Even though the Dayton metro area saw job growth in 2022, it had the third highest “functional-unemployment” rate in the nation, according to a report released by the Ludwig Institute for Shared Economic Prosperity. The DC-based thin tank defines functionally employed as the jobless, plus those seeking but unable to find full-time employment that pays above the poverty line. WYSO’s Ngozi Cole talked to Eugene Ludwig, an economist at the institute about these numbers.
(Transcript edited lightly for length and clarity.)
Eugene Ludwig: Dayton unemployment or at least functional unemployment is around 31%. Now, if you take functional unemployment and you compare it around the United States, the difference between Dayton and the best city, which I believe is in Florida, you’ll find that the rate is three times worse in Dayton than in a place like Cape Canaveral in Florida.
Ngozi Cole: In your report, you said manufacturing jobs were replaced by hospitality and retail, which drives this ‘functional unemployment’. Can you explain this?
Eugene Ludwig: What happened with Dayton was that many industrial cities in the central part of the United States, previously union blue collar jobs were lost.Then Dayton had gotten a number of service jobs and jobs in hospitality and healthcare etc, and then got hit again by the pandemic. It recovered somewhat, but it hasn’t recovered in a way like other cities have.
Ngozi Cole: And what does this mean for Dayton’s recovering economy?
Eugene Ludwig: I know that what we've seen in the data in Dayton is the fact that for those people who are actually working, there is a disproportionately large number of folks who are working part time, and not full time, even though they may want full time employment.

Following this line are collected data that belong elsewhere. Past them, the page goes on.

(** ** [cleanup] *)


(** ** Runs on a consistent engine *)

Lemma labelling_loop_done all_cats new_ignore_val (items : list string) :
  Z.of_nat (length all_cats) < 1000 → Forall (listed_code all_cats) items →
  ∀ cd0 ig0,
    ∃ cd ig,
      for_each (label_code all_cats (new_cats_of all_cats) new_ignore_val false [])
               items (cd0, ig0) = mret (cd, ig)
      ∧ (∀ cat, cat ∈ ig → cat ∈ ig0 ∨ cat ∈ items).
Proof.
  intros Hsize Hitems. induction Hitems as [|item items Hitem Hitems IH]; intros cd0 ig0.
  - exists cd0, ig0. split; [done|auto].
  - cbn [for_each].
    assert (∃ cd1 ig1,
              label_code all_cats (new_cats_of all_cats) new_ignore_val false []
                (cd0, ig0) item = mret (cd1, ig1)
              ∧ (∀ cat, cat ∈ ig1 → cat ∈ ig0 ∨ cat = item)) as (cd1 & ig1 & -> & Hig1).
    { destruct Hitem as [-> | (ranks & Hranks & ->)].
      - exists cd0, ig0. split; [done|auto].
      - destruct (label_code_valid all_cats new_ignore_val ranks cd0 ig0 Hsize Hranks)
          as (line & ig1 & _ & Hstep).
        exists (cd0 ++ [line]), ig1. split; [done|].
        assert (result (label_code all_cats (new_cats_of all_cats) new_ignore_val false []
                          (cd0, ig0) (Py.str (code_of ranks)))
                = Done (cd0 ++ [line], ig1)) as Hres by (by rewrite Hstep).
        apply label_code_invariant in Hres as [_ ->].
        intros cat [?|Hin]%elem_of_app; [auto|]. right.
        apply list_elem_of_filter in Hin as [_ Hin]. unfold changes in Hin.
        apply list_elem_of_filter in Hin as [_ Hin].
        apply elem_of_cons in Hin as [?|Hin]; [done|]. by apply elem_of_nil in Hin. }
    rewrite bind_ret. destruct (IH cd1 ig1) as (cd & ig & -> & Hig).
    exists cd, ig. split; [done|]. intros cat Hcat.
    destruct (Hig cat Hcat) as [Hin|Hin]; [|right; by right].
    destruct (Hig1 cat Hin) as [? | ->]; [by left|right; left].
Qed.

Lemma dense_remap_done (lines : list string)
    (ignore : option (list string * option string)) :
  Forall has_colon lines →
  (∀ cats_to_ignore ignore_label, ignore = Some (cats_to_ignore, ignore_label) →
     lines ≠ []
     ∧ ∀ cat, cat ∈ cats_to_ignore → cat ∈ (λ s, hd "" (Py.split ":" s)) <$> lines) →
  ∃ out_vals_labels ignore_out_cat,
    dense_remap lines ignore
    = mret ((λ s, hd "" (Py.split ":" s)) <$> lines, out_vals_labels, ignore_out_cat)
    ∧ length out_vals_labels = length lines.
Proof.
  intros Hlines Hignore. unfold dense_remap, second_field.
  rewrite (mapM_or_raise _ _ lines).
  destruct (mapM _ lines) as [old_labels|] eqn:Hlabels.
  2:{ apply mapM_None_1, Exists_exists in Hlabels as (line & Hline & Hnone).
      rewrite Forall_forall in Hlines. pose proof (Hlines line Hline) as Hsome.
      unfold has_colon in Hsome. simpl in Hnone. rewrite Hnone in Hsome.
      by destruct Hsome. }
  pose proof (length_mapM _ _ _ Hlabels) as Hlen.
  rewrite or_raise_Some, bind_ret.
  assert (∀ f : Z → string → string,
            length (zip_with f (Z.of_nat <$> seq 0 (length lines)) old_labels)
            = length lines) as Hzip.
  { intros f. rewrite length_zip_with, length_fmap, length_seq. lia. }
  destruct ignore as [[cats lbl]|]; [|by eexists _, _].
  destruct (Hignore cats lbl eq_refl) as [Hne Hcats].
  rewrite mapM_or_raise.
  destruct (mapM _ cats) as [idcs|] eqn:Hidcs.
  2:{ apply mapM_None_1, Exists_exists in Hidcs as (cat & Hcat & Hnone).
      apply Hcats, index_elem in Hcat. simpl in Hnone. rewrite Hnone in Hcat.
      by destruct Hcat. }
  rewrite or_raise_Some, bind_ret.
  destruct (last (Z.of_nat <$> seq 0 (length lines))) as [max_out_val|] eqn:Hmax.
  2:{ rewrite fmap_last, last_lookup, length_seq in Hmax.
      destruct lines as [|line lines']; [done|]. simpl length in Hmax.
      rewrite lookup_seq_lt in Hmax by lia. done. }
  rewrite or_raise_Some, bind_ret. eexists _, _. split; [reflexivity|].
  assert (∀ l0 : list string,
            length (foldl (λ (acc : list string) (index : nat),
                             <[index:=ignored_rule (max_out_val + 10) lbl]> acc) l0 idcs)
            = length l0) as Hfold.
  { clear. induction idcs as [|i idcs IH]; intros l0; [done|].
    cbn [foldl]. by rewrite IH, length_insert. }
  by rewrite Hfold, Hzip.
Qed.

Lemma result_bind_done {A B} (t : list event) (a : A) (k : A → run B) :
  result (Run t (Done a) ≫= k) = result (k a).
Proof. done. Qed.

Lemma result_bind_emit {B} (e : event) (k : () → run B) :
  result (emit e ≫= k) = result (k ()).
Proof. done. Qed.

Secondly, we've learned that the actual salaries of a disproportionately large number of people in Dayton actually are below the U.S. poverty line and so it's tough times in Dayton. So what is most needed around the country generally, but certainly in Dayton are more full-time, living wage jobs. If people would like to work part time, that's fine, but then still they ought to be on a living wage job scale and that isn’t true for too many people in Dayton. But hopefully the people in the Dayton community will work to turn that around.